About this task: Using the listing below, set down each line from the line containing "(hasOwnProperty input (ps_name (fst q)) = true" through the line containing "Definition booleanFromString : AST", both ends included, exactly and with nothing added.

Dataset:

━━━━━━

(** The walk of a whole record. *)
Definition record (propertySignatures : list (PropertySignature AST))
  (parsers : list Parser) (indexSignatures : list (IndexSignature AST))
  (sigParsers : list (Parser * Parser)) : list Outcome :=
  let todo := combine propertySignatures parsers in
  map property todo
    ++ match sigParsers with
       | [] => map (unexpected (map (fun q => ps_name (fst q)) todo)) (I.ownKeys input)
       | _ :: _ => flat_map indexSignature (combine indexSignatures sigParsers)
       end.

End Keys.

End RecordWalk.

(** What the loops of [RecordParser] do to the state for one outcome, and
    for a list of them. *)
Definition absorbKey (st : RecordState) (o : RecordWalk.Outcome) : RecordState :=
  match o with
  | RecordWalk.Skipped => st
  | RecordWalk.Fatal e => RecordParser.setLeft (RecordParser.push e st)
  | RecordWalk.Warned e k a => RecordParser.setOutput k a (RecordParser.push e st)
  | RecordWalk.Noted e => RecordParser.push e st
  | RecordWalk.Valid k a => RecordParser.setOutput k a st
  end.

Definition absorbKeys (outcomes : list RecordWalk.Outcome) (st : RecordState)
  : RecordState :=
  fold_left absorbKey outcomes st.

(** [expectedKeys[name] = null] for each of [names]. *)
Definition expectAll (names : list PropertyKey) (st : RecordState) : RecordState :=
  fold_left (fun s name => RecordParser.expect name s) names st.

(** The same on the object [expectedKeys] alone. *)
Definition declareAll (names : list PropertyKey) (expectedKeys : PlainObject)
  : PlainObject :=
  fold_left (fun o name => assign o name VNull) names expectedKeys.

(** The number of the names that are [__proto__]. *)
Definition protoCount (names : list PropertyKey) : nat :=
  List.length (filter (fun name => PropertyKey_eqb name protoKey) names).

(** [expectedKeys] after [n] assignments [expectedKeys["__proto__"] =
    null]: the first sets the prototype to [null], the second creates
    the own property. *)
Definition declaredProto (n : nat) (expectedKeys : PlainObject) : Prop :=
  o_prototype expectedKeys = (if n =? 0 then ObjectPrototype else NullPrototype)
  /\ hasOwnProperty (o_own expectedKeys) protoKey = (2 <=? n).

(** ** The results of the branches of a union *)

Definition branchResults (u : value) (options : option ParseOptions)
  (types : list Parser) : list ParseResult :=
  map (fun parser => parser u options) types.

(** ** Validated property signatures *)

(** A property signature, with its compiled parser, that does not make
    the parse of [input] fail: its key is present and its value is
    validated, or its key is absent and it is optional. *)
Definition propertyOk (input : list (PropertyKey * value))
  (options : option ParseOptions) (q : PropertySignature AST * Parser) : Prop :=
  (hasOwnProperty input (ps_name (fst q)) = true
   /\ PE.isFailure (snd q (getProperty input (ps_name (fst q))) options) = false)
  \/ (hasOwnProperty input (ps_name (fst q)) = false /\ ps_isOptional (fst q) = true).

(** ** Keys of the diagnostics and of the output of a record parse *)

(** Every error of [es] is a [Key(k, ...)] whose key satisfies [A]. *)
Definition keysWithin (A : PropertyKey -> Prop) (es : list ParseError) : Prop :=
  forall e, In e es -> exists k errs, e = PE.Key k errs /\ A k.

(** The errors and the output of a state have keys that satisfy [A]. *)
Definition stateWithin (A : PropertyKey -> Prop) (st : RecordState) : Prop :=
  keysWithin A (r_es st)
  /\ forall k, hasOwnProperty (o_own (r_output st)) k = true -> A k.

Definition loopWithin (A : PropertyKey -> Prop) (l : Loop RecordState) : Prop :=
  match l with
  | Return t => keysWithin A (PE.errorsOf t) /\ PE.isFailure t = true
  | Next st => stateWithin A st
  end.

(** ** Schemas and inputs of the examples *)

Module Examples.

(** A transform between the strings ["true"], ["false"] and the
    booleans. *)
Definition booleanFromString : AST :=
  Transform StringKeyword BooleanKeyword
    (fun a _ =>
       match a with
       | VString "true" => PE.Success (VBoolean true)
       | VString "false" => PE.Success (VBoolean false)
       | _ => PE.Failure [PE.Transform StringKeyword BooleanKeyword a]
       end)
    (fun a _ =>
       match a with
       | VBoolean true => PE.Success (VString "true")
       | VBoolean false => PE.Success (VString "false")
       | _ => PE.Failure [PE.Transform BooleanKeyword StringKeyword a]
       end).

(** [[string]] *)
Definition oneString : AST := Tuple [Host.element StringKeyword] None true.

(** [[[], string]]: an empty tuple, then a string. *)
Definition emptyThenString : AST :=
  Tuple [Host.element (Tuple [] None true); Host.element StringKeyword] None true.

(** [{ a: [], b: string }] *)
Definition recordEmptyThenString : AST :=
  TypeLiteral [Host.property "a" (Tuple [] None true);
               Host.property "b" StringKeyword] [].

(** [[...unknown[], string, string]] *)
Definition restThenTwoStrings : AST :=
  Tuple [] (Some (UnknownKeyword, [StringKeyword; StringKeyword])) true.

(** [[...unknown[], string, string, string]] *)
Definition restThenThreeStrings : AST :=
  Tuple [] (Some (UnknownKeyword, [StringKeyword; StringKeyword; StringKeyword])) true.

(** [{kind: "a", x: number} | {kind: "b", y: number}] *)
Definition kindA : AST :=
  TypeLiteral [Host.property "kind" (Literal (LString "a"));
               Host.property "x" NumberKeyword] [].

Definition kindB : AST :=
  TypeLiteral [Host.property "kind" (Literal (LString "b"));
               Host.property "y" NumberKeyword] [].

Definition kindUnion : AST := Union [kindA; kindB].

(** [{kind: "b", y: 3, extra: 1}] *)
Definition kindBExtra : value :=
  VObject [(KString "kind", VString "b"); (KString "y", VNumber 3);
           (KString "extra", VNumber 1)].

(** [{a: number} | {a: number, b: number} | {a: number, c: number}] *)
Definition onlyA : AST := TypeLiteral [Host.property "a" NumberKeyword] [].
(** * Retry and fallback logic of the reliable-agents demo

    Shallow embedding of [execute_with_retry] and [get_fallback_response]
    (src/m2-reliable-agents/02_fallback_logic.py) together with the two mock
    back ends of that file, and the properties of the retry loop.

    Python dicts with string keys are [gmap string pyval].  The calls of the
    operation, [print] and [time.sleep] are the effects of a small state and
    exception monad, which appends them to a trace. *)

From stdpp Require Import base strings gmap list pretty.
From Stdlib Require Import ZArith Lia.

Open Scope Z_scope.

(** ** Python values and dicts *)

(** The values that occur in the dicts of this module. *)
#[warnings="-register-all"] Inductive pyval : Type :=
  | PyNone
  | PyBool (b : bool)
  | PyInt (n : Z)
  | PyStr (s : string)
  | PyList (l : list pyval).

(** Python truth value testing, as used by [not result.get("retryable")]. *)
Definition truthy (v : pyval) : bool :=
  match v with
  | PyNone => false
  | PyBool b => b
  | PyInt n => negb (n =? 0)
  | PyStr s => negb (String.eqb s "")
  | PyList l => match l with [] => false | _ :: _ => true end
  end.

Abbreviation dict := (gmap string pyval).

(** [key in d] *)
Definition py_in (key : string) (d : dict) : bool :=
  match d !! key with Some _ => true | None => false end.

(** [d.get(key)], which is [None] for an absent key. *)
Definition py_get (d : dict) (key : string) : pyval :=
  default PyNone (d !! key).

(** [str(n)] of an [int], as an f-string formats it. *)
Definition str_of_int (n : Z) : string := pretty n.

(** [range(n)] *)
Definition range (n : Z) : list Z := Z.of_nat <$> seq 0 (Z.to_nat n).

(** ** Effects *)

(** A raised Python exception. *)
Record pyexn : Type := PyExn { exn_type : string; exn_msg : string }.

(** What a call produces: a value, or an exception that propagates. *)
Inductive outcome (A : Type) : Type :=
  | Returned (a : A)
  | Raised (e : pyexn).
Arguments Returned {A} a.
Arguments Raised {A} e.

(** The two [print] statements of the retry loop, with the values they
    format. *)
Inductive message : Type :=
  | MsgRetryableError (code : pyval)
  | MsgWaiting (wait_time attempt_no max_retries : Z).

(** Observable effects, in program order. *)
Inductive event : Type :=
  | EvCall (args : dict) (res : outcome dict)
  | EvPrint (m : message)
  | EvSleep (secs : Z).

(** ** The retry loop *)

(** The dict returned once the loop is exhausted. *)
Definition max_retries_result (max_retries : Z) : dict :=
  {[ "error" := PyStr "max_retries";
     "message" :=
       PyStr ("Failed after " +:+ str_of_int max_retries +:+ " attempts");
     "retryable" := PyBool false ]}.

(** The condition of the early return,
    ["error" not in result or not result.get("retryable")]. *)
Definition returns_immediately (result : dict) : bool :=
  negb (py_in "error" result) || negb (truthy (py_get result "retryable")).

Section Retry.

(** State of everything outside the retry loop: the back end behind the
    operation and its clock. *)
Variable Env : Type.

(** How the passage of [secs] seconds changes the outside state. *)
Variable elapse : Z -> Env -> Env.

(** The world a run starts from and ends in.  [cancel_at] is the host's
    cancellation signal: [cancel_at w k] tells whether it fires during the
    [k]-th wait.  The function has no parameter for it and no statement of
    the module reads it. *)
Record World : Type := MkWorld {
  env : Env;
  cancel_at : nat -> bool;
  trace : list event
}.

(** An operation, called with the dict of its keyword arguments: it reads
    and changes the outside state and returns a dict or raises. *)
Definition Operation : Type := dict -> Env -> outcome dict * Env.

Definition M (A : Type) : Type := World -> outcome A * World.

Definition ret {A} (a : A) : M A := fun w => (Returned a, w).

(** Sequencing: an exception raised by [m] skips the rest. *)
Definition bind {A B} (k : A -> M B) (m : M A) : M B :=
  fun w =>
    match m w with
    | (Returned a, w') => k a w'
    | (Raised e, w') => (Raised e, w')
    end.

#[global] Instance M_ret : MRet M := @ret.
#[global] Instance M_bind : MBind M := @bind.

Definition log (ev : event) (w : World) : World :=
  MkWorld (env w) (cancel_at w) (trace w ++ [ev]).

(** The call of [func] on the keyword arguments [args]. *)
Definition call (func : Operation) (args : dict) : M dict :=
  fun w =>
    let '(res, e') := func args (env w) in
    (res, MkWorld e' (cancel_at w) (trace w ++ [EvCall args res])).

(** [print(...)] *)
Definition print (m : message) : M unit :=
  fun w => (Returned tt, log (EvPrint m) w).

━━━━━━

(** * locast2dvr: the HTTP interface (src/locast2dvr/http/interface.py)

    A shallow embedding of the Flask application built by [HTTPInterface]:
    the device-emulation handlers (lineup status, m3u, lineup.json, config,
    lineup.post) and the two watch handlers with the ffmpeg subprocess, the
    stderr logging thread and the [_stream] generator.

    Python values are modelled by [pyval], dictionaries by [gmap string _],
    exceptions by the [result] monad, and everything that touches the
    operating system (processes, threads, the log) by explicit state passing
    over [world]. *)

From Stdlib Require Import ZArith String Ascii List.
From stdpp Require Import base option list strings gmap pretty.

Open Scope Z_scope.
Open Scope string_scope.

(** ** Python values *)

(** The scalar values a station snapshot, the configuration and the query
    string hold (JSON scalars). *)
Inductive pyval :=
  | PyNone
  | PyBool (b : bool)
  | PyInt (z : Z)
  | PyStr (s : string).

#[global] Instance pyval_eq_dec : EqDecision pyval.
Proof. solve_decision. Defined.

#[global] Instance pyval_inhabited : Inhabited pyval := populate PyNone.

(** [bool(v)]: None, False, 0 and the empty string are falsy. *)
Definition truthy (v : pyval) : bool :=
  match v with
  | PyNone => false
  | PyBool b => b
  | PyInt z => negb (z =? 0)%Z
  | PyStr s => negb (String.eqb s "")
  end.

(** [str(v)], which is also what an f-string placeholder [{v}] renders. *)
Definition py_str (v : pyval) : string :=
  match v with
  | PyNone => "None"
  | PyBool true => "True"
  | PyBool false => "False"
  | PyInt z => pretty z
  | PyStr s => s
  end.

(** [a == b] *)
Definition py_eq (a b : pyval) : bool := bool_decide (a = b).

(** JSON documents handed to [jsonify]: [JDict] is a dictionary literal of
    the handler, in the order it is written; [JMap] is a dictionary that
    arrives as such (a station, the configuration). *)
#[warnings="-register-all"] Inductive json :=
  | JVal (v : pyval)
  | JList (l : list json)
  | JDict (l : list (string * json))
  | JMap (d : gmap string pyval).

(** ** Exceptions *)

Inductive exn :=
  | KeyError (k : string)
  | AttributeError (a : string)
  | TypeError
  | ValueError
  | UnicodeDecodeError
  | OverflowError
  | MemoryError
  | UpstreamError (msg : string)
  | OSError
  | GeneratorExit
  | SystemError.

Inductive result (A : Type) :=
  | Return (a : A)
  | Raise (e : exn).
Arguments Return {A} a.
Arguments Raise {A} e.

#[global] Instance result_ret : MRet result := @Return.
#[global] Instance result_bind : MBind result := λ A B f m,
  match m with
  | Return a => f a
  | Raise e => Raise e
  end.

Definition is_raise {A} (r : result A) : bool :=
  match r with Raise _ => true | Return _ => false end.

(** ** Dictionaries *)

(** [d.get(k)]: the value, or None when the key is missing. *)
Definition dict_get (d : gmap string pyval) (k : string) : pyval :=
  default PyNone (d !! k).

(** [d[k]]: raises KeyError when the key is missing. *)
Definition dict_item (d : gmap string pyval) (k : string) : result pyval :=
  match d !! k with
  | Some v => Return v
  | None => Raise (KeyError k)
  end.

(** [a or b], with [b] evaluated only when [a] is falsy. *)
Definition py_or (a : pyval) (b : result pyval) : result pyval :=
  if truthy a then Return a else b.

━━━━━━

Problem solution:
  (hasOwnProperty input (ps_name (fst q)) = true
   /\ PE.isFailure (snd q (getProperty input (ps_name (fst q))) options) = false)
  \/ (hasOwnProperty input (ps_name (fst q)) = false /\ ps_isOptional (fst q) = true).

(** ** Keys of the diagnostics and of the output of a record parse *)

(** Every error of [es] is a [Key(k, ...)] whose key satisfies [A]. *)
Definition keysWithin (A : PropertyKey -> Prop) (es : list ParseError) : Prop :=
  forall e, In e es -> exists k errs, e = PE.Key k errs /\ A k.

(** The errors and the output of a state have keys that satisfy [A]. *)
Definition stateWithin (A : PropertyKey -> Prop) (st : RecordState) : Prop :=
  keysWithin A (r_es st)
  /\ forall k, hasOwnProperty (o_own (r_output st)) k = true -> A k.

Definition loopWithin (A : PropertyKey -> Prop) (l : Loop RecordState) : Prop :=
  match l with
  | Return t => keysWithin A (PE.errorsOf t) /\ PE.isFailure t = true
  | Next st => stateWithin A st
  end.

(** ** Schemas and inputs of the examples *)

Module Examples.

(** A transform between the strings ["true"], ["false"] and the
    booleans. *)
Definition booleanFromString : AST :=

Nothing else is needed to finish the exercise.